‘No consular access to India for Gopal Dass by Pakistan’

May 12th, 2008 - 8:56 pm ICT by admin  

A file-photo of Pervez Musharraf

New Delhi, May 12 (IANS) The Union Government Monday informed the Supreme Court that Pakistan is not providing consular access to India for its alleged spy Gopal Dass, languishing in various jails of the neighbouring country since 1984. Solicitor General Goolam E. Vahanvati apprised the bench of Chief Justice K.G. Balakrishnan of Pakistan’s refusal to let Indian High Commission official in Islamabad meet Dass. The court Monday took up a brief hearing on Dass’s brother’s petition aimed at securing his release.

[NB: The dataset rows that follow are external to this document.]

(** ** Decision logic of the classification back end

    The back end that evaluates rule trees and aggregates scores is not
    among this repository's TypeScript sources: only its result shape
    ([EvaluationTreeNode], types/index.ts) and its callers are.  Its
    behaviour is modelled from the spec (sections 4.1-4.3). *)
Module Engine.
Import JS Rules.

(** [EvaluationTreeNode] (types/index.ts) *)
Inductive NodeType := NCondition | NAnd | NOr.

Inductive EvaluationTreeNode :=
| ENode (ntype : NodeType) (satisfied : option bool) (condition : option string)
        (children : option (list EvaluationTreeNode)) (skipped : option bool)
        (error : option string).

Definition node_satisfied (n : EvaluationTreeNode) : option bool :=
  let '(ENode _ s _ _ _ _) := n in s.
Definition node_skipped (n : EvaluationTreeNode) : option bool :=
  let '(ENode _ _ _ _ k _) := n in k.
Definition node_children (n : EvaluationTreeNode) : option (list EvaluationTreeNode) :=
  let '(ENode _ _ _ c _ _) := n in c.
Definition node_error (n : EvaluationTreeNode) : option string :=
  let '(ENode _ _ _ _ _ e) := n in e.

(** [ConditionOracle.judge] answers. *)
Inductive Judgment := Judged (b : bool) | JudgmentError (message : string).

(** A writer monad recording, in order, the descriptions sent to the
    oracle. *)
Definition W (A : Type) : Type := (A * list string)%type.
Definition wret {A} (a : A) : W A := (a, []).
Definition wbind {A B} (m : W A) (f : A -> W B) : W B :=
  let '(a, w) := m in let '(b, w') := f a in (b, app w w').
Local Notation "x <- m ;; k" := (wbind m (fun x => k))
  (at level 61, m at next level, right associativity).

Definition cond_text (c : AttributeCondition) : string :=
  match description c with Some d => d | None => "" end.

Definition rule_kind (op : option string) : NodeType :=
  match op with
  | Some o => if String.eqb o "OR" then NOr else NAnd
  | None => NAnd
  end.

The government’s law officer, however, told the bench that India and Pakistan have formed a joint committee to look into the cases of nationals of each lodged as prisoners in the other’s jails .

The bench, which also included Justice R.V. Raveendran and Justice M.K. Sharma, adjourned the hearing of the case to August after the law officer informed that the government was trying its level best to secure Dass’s release from jail in Pakistan.

Dass’s brother Anand Vir of Faridkot in Punjab has moved the apex court seeking its intervention in securing his brother’s release on the basis of a letter sent to Chief Justice Balakrishnan through him.

On the basis of the letter, the Supreme Court had asked Feb 18 for the government’s response on Dass’s plea. The chief justice, without actually issuing notice to the government, had asked Solicitor General Vahanvati to respond to the petition.

Gopal Dass, who was arrested by Pakistani forces July 27, 1984 and claims to be an Indian spy, sent his letter to Chief Justice Balakrishnan Oct 10 last year from the Mianwali Jail in Pakistan’s Punjab province.

In his letter, Dass has made a fervent plea to his brother: “Dear brother, please tell the apex court judge about us and request him to ask the government why they don’t take back the Indians who have sacrificed themselves for their motherland. Are we not Indian citizens?”

Written in a mix of Hindi and Urdu, Dass goes on to ask: “Are the ministers blind or deaf? Judge sahib, please ask them why they don’t take their country’s spies back. Do we have to give them money?”

Implicating both India and Pakistan, Dass asks: “How can Indian and Pakistani ministers say that they do not indulge in espionage against each other?”

“It’s known to the entire world that both countries indulge in espionage. Every time a spy is held, it’s reported by the entire media, including the BBC.”

Dass has written that the Indian government has virtually forgotten nearly 200 prisoners like him and goes on to detail the plight of four other prisoners who, he says, completed their sentence at least five years ago, including Kashmir Singh who was freed March last by President Pervez Musharraf from Lahore’s Central Jail after spending 35 years in Pakistani jails.